Despite these significant implementations,
some technical considerations have to be made in order to fully understand the actual potential of this technique and to make the sonoelastographic examinations as accurate as possible.
In strain elastography data acquisition and interpretation of elasticity images are largely dependent on the operators’ experience and skills.
SEL softwares derive elastograms which usually depend on the changing probe pressure experienced during freehand scanning and on the individual capability of images interpretation: consequently possible significant intra- and inter-observer variability has to be taken in consideration.
Further,
this technique provides only qualitative and/or semi-quantitative analysis with elasticity data resulting from the relative stiffness of the targeted region and the remaining tissue area.
Hence,
this technical feature may significantly influence the clinical use of strain elastography in terms of reproducibility and accuracy.
In contrast,
the quantitative nature of shear wave elastography is an advantage and seems to let this technique to be more reproducible; the fact that the system displaces the tissue could improve consistency since the examinator does not need to move the transducer.
The localised nature of the applied force should also improve the relationship between displacement and elasticity compared with applying the force at the surface,
as well as improve contrast and spatial resolution.

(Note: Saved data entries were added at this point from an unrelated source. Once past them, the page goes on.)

(* ===== verification/RpcCore.v ===== *)
(** The RPC core of [rpc.cpp]: the connection, the calling thread's I/O state,
    the request builder with its nested responses, the framing written by
    [rpc_write_end] and read by [rpc_dispatch] and [rpc_read_start], and the read
    side.  Operations are written in a small state monad over the connection, the
    thread's state, the process's hooks, memory and the transport; the HTTP/2
    layer is an interface whose laws say that a stream is a byte queue. *)
From S2P Require Import Prelude AsyncSeq Va.

(** * Data *)

(** A cursor references caller-owned bytes; a non-zero [cur_refill] names a
    refill function with its context. *)
Record rpc_write_cursor := WriteCursor {
  cur_data : Z;
  cur_size : Z;
  cur_refill : Z;
}.

Definition empty_cursor : rpc_write_cursor := WriteCursor 0 0 0.

(** The fields of [conn_t] that a request under construction owns: those that
    [rpc_nested_write_frame] saves. *)
Record write_builder := WriteBuilder {
  write_id : Z;
  write_op : Z;
  write_stream_id : Z;
  write_dependency : Z;
  write_queue : list rpc_write_cursor;
  write_copy_buffer : Z;
  write_copy_capacity : Z;
  write_copy_offset : Z;
}.

Definition empty_builder : write_builder := WriteBuilder 0 0 0 0 [] 0 0 0.

(** The fields with which a client orders its requests behind earlier
    fire-and-forget ones. *)
Record async_sender := AsyncSender {
  async_prefix_stream : Z;
  async_prefix : Z;
  issued_async_sequence : Z;
  published_async_sequence : Z;
}.

Record rpc_host_allocation_write := HostWrite { hw_start : Z; hw_size : Z }.

(** [conn_self] is the connection's address; the mutexes are whether they are
    held. *)
Record conn_t := Conn {
  conn_self : Z;
  connfd : Z;
  request_id : Z;
  local_request_parity : Z;
  builder : write_builder;
  sender : async_sender;
  async : async_state;
  conn_va : va_fields;
  host_allocation_writes : list rpc_host_allocation_write;
  host_allocation_writes_pending : bool;
  closed : bool;
  call_mutex : bool;
  write_mutex : bool;
}.

Record rpc_read_frame := ReadFrame { rf_stream_id : Z; rf_request_id : Z; rf_op : Z }.
Record rpc_response_route := ResponseRoute { rr_request_id : Z; rr_stream_id : Z }.

Definition empty_read_frame : rpc_read_frame := ReadFrame (-1) 0 0.
Definition empty_response_route : rpc_response_route := ResponseRoute 0 (-1).

(** Connection pointers are addresses, 0 is null. *)
Record rpc_thread_io := ThreadIo {
  bound_conn : Z;
  bound_stream : Z;
  read_conn : Z;
  read : rpc_read_frame;
  write_conn : Z;
  nested_write : Z * write_builder;
  response_conn : Z;
  response : rpc_response_route;
  held_call_lock : Z;
}.

Definition empty_nested : Z * write_builder :=
  (0, WriteBuilder 0 0 (-1) 0 [] 0 0 0).

Definition initial_thread_io : rpc_thread_io :=
  ThreadIo 0 (-1) 0 empty_read_frame 0 empty_nested 0 empty_response_route 0.

(** The process-wide hooks: which are installed, and the answer of the one that
    returns a value. *)
Record rpc_lifecycle_hooks := Hooks {
  hook_connection_closed : bool;
  hook_thread_lane_destroyed : bool;
  hook_response_completed : bool;
  hook_host_range_is_protected : option (Z -> Z -> bool);
}.

Record hook_state := HookState {
  lifecycle_hooks_set : bool;
  installed : rpc_lifecycle_hooks;
}.

Definition initial_hook_state : hook_state := HookState false (Hooks false false false None).

Inductive hook_call :=
  | connection_closed (conn : Z)
  | thread_lane_destroyed (lane : Z)
  | response_completed (conn stream_id : Z).

(** * The environment *)

Record rpc_env := RpcEnv {
  env_malloc : Z -> Z;
  env_grow : Z -> bool;
  env_refill : Z -> list byte * bool;
  env_page_size : Z;
  env_mprotect : Z -> Z -> Z -> Z;
  env_lane_id : Z;
}.

Definition LUPINE_RPC_HTTP2_STREAM_END : Z := -2.

(** The HTTP/2 layer.  A read returns [None] while it must wait for bytes; a
    write gets the bytes of the cursors and whether a refill failed after them. *)
Class Transport (T : Type) := {
  rpc_http2_read_stream : T -> Z -> Z -> option (Z * list byte * T);
  rpc_http2_write_stream : T -> Z -> list byte -> bool -> Z * T;
  rpc_http2_dispatch_stream : T -> Z;
  rpc_http2_lane_stream : T -> Z -> Z * T;
  lupine_handoff_request_begin : T -> Z -> bool -> Z;
}.

(** What the core relies on: each stream is a queue of bytes in each direction. *)
Class TransportLaws (T : Type) `{Transport T} := {
  stream_input : T -> Z -> list byte;
  stream_output : T -> Z -> list byte;
  read_available : forall t s n, 0 <= n <= Z.of_nat (length (stream_input t s)) ->
    exists t', rpc_http2_read_stream t s n = Some (0, take (Z.to_nat n) (stream_input t s), t') /\
      stream_input t' s = drop (Z.to_nat n) (stream_input t s) /\
      (forall s', s' <> s -> stream_input t' s' = stream_input t s') /\
      (forall s', stream_output t' s' = stream_output t s');
  write_accepted : forall t s bs failed r t',
    rpc_http2_write_stream t s bs failed = (r, t') -> r = 0 ->
    failed = false /\ stream_output t' s = stream_output t s ++ bs /\
    (forall s', s' <> s -> stream_output t' s' = stream_output t s') /\
    (forall s', stream_input t' s' = stream_input t s');
  lane_stream_quiet : forall t l s t', rpc_http2_lane_stream t l = (s, t') ->
    (forall s', stream_output t' s' = stream_output t s') /\
    (forall s', stream_input t' s' = stream_input t s');
}.

(** * The monad *)

Record world (T : Type) := World {
  w_conn : conn_t;
  w_io : rpc_thread_io;
  w_hooks : hook_state;
  w_calls : list hook_call;
  w_mem : Z -> byte;
  w_protected : list (Z * Z * Z);
  w_net : T;
}.
#[global] Arguments World {T}.
#[global] Arguments w_conn {T}.
#[global] Arguments w_io {T}.
#[global] Arguments w_hooks {T}.
#[global] Arguments w_calls {T}.
#[global] Arguments w_mem {T}.
#[global] Arguments w_protected {T}.
#[global] Arguments w_net {T}.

Despite the overall promising features of shear wave sonoelastography,
in particular if compared with those of the strain elastography,
some limitations have to be mentioned.
Shear wave speed measurements using radiation force produced by a focused ultrasound beam can be dependent on transducer geometry,
focusing depth,
lateral tracking range and frequency of the shear wave used for imaging.
Further,
the shear wave speed in tissue is dependent on the shear modulus and its density,
usually calculated by making some conventional assumptions which not always reflect the actual charatcteristics of the investigated tissue.
In normal skeletal muscle,
fibres are arranged in parallel fasciculi with different orientation and stiffness results from active tension produced by muscle contraction and passive tension produced largely by connective tissue.
Due to this geometric structure,
it does not conform to the isotropic mechanical behavior usually assumed for tissue and its mechanical properties make shear wave sonoelastographic 2D-imaging a harder challenge in skeletal muscle.
As the shear wave speed in muscle is anisotropic,
it depends on the direction of propagation with respect to the fiber orientation but the muscle fiber orientation is not usually precisely known,
so the usual assumption of isotropy used in shear wave speed based shear modulus reconstruction techniques does not always apply properly.
In an ultrasound study where the transducer is not aligned with the muscle fibers,
it may be more accurate to report only shear wave speed,
rather than converting to shear modulus.
As skeletal muscle may be considered transversely isotropic the best way to minimize the effect of anisotropy on measurements in muscle is by orienting the transducer imaging plane with respect to the fiber or in a plane of symmetry of the muscle: the drawback is that the actual fiber orientation relative to the imaging plane is estimated by manual inspection of the operator in B-mode.
This approach suggests that measurements can be made relatively independent of the push angle but it is very important to remember that less accurate shear wave speed measurements can occur for oblique tilt angles of the transducer in respect to fibres orientation.
Resuming,
SEL offers clinicians an advanced level of diagnostic information for the evaluation of tissue stiffness,
but measurement bias have to be considered in terms of clinical relevance and therefore require careful monitoring and/or correction.